* [WHAT THE EXERCISE ASKS]
Print, in exact form, the lines below from the one containing "Lemma counts_sum_add c" through the one containing "(** The ring", and omit all others.

Content starts

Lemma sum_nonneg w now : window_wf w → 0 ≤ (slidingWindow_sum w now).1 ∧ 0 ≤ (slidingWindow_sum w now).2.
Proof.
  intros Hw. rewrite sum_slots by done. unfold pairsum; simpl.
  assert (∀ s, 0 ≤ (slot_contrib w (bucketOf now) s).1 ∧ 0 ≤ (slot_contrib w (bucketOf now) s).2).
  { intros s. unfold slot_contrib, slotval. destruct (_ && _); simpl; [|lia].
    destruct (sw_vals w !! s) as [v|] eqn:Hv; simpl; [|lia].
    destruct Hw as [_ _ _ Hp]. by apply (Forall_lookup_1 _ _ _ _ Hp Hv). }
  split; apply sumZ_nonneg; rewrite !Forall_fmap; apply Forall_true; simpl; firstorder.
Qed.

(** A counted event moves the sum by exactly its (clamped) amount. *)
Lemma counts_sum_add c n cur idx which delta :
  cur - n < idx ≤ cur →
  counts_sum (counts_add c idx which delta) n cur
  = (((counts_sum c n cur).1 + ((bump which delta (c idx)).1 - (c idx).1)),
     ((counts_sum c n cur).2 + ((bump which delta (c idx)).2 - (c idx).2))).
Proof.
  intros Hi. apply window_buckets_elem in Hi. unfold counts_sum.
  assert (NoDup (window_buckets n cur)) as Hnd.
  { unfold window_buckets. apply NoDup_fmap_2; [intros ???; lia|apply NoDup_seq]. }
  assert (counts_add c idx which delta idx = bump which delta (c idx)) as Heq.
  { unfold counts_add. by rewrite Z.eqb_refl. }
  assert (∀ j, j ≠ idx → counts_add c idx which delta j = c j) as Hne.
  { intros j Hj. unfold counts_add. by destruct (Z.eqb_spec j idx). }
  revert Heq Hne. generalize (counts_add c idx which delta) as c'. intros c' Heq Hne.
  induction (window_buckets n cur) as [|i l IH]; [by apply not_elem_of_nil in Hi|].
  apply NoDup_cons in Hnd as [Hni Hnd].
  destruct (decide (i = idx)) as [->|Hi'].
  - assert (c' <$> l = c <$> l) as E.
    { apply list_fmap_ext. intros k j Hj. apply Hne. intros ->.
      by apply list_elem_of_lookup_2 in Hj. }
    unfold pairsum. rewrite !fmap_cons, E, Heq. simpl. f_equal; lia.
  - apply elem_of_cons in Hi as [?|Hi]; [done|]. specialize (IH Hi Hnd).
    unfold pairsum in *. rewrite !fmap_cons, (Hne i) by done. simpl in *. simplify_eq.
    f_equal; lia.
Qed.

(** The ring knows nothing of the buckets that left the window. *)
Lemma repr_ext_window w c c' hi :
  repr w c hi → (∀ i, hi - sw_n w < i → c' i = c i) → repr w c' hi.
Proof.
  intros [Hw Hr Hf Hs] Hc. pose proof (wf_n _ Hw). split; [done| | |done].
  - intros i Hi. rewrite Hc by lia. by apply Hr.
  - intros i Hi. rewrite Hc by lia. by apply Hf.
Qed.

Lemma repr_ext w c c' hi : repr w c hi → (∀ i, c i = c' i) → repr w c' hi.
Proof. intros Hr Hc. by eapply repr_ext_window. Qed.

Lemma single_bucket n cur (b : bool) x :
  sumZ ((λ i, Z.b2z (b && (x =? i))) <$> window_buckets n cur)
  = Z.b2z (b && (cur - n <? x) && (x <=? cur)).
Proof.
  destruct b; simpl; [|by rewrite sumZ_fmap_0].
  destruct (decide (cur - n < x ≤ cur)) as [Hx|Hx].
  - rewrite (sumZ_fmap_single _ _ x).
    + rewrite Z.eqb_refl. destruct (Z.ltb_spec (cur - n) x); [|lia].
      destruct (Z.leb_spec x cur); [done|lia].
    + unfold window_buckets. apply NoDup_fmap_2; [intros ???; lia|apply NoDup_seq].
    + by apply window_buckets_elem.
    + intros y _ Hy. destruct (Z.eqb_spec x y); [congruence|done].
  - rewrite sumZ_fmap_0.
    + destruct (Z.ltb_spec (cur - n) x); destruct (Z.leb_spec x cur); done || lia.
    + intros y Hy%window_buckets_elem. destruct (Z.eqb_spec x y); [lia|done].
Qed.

Content ends
Content starts

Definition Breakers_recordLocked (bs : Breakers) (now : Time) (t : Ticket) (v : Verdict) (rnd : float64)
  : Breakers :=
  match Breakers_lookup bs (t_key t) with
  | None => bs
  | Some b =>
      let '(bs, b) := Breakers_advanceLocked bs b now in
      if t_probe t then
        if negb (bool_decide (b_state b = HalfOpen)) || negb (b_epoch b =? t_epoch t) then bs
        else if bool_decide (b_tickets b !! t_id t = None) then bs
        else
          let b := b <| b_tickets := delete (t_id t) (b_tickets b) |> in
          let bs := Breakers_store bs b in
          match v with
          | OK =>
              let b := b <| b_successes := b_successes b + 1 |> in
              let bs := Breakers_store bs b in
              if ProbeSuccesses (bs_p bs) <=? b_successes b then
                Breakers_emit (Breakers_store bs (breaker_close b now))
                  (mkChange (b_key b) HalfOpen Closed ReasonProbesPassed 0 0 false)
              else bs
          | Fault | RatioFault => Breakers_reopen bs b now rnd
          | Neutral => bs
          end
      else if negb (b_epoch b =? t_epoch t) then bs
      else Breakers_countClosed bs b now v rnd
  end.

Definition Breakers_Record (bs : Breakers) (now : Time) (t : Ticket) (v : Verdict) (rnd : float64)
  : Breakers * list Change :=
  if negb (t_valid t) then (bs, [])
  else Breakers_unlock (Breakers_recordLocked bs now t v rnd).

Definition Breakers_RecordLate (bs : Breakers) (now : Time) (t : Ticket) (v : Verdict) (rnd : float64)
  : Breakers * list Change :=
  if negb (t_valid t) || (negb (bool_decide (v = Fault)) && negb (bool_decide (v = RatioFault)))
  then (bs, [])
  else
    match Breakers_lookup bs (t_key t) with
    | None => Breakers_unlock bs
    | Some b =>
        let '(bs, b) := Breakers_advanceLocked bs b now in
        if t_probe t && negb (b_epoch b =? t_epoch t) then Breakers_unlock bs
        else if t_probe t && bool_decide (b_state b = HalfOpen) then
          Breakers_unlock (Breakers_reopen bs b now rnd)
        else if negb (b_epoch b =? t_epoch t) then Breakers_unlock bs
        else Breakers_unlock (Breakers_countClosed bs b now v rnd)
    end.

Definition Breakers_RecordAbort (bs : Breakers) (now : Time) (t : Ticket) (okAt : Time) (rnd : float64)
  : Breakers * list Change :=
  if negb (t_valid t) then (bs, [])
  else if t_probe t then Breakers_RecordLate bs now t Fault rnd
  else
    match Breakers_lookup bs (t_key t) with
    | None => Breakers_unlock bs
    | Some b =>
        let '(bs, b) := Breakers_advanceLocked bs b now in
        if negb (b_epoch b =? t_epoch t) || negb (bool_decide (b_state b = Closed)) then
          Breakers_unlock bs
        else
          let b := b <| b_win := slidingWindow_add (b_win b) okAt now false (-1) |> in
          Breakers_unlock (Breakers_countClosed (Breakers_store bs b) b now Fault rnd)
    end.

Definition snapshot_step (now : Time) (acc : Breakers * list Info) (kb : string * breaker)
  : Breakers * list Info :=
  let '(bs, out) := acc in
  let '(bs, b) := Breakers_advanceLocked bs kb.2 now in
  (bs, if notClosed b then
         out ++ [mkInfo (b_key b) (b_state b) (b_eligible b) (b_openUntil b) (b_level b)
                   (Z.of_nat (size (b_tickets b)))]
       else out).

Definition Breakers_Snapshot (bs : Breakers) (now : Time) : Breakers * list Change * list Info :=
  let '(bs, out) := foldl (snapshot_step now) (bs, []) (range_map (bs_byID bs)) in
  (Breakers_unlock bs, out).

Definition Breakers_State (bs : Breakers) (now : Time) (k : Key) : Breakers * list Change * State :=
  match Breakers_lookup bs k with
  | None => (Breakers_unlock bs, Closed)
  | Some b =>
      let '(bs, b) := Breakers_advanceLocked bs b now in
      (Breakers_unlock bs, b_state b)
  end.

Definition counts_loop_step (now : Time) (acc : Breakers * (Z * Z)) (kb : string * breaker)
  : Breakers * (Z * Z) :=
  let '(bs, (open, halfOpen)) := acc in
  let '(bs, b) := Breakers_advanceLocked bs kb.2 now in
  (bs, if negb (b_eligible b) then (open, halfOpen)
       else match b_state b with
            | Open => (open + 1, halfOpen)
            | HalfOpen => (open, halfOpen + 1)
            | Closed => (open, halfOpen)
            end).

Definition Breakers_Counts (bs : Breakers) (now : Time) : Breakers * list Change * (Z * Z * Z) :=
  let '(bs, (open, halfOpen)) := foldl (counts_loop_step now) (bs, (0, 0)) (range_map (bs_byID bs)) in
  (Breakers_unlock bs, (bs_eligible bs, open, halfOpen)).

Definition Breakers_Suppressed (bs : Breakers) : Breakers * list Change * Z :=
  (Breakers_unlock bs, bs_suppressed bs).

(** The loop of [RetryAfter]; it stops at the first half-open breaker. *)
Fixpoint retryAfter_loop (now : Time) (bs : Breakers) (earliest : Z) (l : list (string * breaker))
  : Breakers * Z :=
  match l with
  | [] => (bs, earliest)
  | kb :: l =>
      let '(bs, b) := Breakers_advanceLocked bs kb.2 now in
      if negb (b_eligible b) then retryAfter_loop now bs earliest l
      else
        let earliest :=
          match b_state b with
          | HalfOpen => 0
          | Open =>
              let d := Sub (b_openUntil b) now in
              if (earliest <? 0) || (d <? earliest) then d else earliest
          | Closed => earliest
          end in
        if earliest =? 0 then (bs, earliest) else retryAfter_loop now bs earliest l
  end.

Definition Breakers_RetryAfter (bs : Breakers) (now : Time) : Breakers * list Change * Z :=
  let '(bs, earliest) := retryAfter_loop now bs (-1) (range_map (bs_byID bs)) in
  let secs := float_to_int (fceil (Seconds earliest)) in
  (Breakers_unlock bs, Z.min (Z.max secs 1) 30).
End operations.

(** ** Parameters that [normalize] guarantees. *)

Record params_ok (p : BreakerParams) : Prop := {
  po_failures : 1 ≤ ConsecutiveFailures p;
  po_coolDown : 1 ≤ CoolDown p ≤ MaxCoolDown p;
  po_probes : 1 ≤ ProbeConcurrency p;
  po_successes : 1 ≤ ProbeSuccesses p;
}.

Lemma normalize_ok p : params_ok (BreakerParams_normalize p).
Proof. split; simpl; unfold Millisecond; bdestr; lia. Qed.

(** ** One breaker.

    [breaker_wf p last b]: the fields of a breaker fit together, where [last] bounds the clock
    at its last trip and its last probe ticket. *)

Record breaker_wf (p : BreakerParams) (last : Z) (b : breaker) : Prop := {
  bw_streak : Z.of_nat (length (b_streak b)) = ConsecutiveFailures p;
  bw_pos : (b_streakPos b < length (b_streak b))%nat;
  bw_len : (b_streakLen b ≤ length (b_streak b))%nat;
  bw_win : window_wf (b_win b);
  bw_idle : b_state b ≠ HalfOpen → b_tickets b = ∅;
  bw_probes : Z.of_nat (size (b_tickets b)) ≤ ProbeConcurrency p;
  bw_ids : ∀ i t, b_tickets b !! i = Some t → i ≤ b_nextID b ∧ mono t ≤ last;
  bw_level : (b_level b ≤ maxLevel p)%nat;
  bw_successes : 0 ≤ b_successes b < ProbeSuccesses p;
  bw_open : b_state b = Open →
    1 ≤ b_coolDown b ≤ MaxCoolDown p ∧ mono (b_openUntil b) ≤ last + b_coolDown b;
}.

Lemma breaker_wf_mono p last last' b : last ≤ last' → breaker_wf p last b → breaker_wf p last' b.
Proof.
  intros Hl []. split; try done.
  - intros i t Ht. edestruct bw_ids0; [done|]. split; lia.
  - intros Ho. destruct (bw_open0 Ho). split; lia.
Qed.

Content ends
Content starts

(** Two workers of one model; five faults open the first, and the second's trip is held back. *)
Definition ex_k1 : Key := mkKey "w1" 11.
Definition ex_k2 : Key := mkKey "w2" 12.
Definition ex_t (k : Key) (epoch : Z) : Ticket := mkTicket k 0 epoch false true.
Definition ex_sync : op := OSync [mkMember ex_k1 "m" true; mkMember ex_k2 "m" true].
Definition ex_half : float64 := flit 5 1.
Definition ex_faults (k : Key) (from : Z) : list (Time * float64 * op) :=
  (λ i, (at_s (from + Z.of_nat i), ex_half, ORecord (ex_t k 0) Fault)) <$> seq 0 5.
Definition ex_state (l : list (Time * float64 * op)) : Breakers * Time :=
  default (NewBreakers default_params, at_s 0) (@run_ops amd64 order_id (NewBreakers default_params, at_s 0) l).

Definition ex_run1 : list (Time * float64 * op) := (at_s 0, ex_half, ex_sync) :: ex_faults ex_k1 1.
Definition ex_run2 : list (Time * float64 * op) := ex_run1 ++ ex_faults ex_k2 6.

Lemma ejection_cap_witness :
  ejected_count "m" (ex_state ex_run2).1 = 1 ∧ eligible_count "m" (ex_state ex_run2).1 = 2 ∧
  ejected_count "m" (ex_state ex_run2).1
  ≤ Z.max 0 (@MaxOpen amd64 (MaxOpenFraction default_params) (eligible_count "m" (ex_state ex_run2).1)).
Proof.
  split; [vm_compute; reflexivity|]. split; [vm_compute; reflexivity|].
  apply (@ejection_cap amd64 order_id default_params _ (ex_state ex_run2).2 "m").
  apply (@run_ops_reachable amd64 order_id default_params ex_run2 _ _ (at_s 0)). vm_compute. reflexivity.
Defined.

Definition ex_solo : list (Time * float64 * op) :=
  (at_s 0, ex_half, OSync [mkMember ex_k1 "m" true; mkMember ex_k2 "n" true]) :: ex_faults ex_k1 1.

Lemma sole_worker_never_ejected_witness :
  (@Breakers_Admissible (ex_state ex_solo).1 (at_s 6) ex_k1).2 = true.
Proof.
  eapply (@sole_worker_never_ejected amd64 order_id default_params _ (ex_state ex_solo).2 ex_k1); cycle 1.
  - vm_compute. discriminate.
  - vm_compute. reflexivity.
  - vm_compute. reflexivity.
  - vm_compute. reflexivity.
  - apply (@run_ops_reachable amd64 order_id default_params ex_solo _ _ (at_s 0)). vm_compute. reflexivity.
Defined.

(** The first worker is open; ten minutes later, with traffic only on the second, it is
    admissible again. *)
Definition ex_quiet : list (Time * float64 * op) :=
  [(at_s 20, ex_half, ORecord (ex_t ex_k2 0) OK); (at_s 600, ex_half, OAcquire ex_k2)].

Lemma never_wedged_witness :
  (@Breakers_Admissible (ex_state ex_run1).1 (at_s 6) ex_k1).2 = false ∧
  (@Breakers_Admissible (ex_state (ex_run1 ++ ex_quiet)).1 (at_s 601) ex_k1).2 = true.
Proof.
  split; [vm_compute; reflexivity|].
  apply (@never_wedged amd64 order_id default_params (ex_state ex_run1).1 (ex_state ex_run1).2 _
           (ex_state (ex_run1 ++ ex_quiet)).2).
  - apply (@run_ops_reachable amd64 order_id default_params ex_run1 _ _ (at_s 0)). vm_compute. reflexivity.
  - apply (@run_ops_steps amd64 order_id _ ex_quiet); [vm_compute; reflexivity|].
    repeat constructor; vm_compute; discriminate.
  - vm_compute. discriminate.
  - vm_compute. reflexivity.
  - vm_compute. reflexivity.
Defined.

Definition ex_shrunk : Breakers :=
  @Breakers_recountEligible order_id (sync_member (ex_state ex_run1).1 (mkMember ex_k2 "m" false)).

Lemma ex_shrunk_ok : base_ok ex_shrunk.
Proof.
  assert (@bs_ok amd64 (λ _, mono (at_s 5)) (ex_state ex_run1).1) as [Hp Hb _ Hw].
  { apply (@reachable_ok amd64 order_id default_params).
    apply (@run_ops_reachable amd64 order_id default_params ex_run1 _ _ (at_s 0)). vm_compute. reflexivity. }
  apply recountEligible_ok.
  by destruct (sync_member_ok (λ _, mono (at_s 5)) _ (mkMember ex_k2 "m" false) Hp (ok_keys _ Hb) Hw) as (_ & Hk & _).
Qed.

Content ends

* [EXPECTED ANSWER]
Lemma counts_sum_add c n cur idx which delta :
  cur - n < idx ≤ cur →
  counts_sum (counts_add c idx which delta) n cur
  = (((counts_sum c n cur).1 + ((bump which delta (c idx)).1 - (c idx).1)),
     ((counts_sum c n cur).2 + ((bump which delta (c idx)).2 - (c idx).2))).
Proof.
  intros Hi. apply window_buckets_elem in Hi. unfold counts_sum.
  assert (NoDup (window_buckets n cur)) as Hnd.
  { unfold window_buckets. apply NoDup_fmap_2; [intros ???; lia|apply NoDup_seq]. }
  assert (counts_add c idx which delta idx = bump which delta (c idx)) as Heq.
  { unfold counts_add. by rewrite Z.eqb_refl. }
  assert (∀ j, j ≠ idx → counts_add c idx which delta j = c j) as Hne.
  { intros j Hj. unfold counts_add. by destruct (Z.eqb_spec j idx). }
  revert Heq Hne. generalize (counts_add c idx which delta) as c'. intros c' Heq Hne.
  induction (window_buckets n cur) as [|i l IH]; [by apply not_elem_of_nil in Hi|].
  apply NoDup_cons in Hnd as [Hni Hnd].
  destruct (decide (i = idx)) as [->|Hi'].
  - assert (c' <$> l = c <$> l) as E.
    { apply list_fmap_ext. intros k j Hj. apply Hne. intros ->.
      by apply list_elem_of_lookup_2 in Hj. }
    unfold pairsum. rewrite !fmap_cons, E, Heq. simpl. f_equal; lia.
  - apply elem_of_cons in Hi as [?|Hi]; [done|]. specialize (IH Hi Hnd).
    unfold pairsum in *. rewrite !fmap_cons, (Hne i) by done. simpl in *. simplify_eq.
    f_equal; lia.
Qed.

(** The ring knows nothing of the buckets that left the window. *)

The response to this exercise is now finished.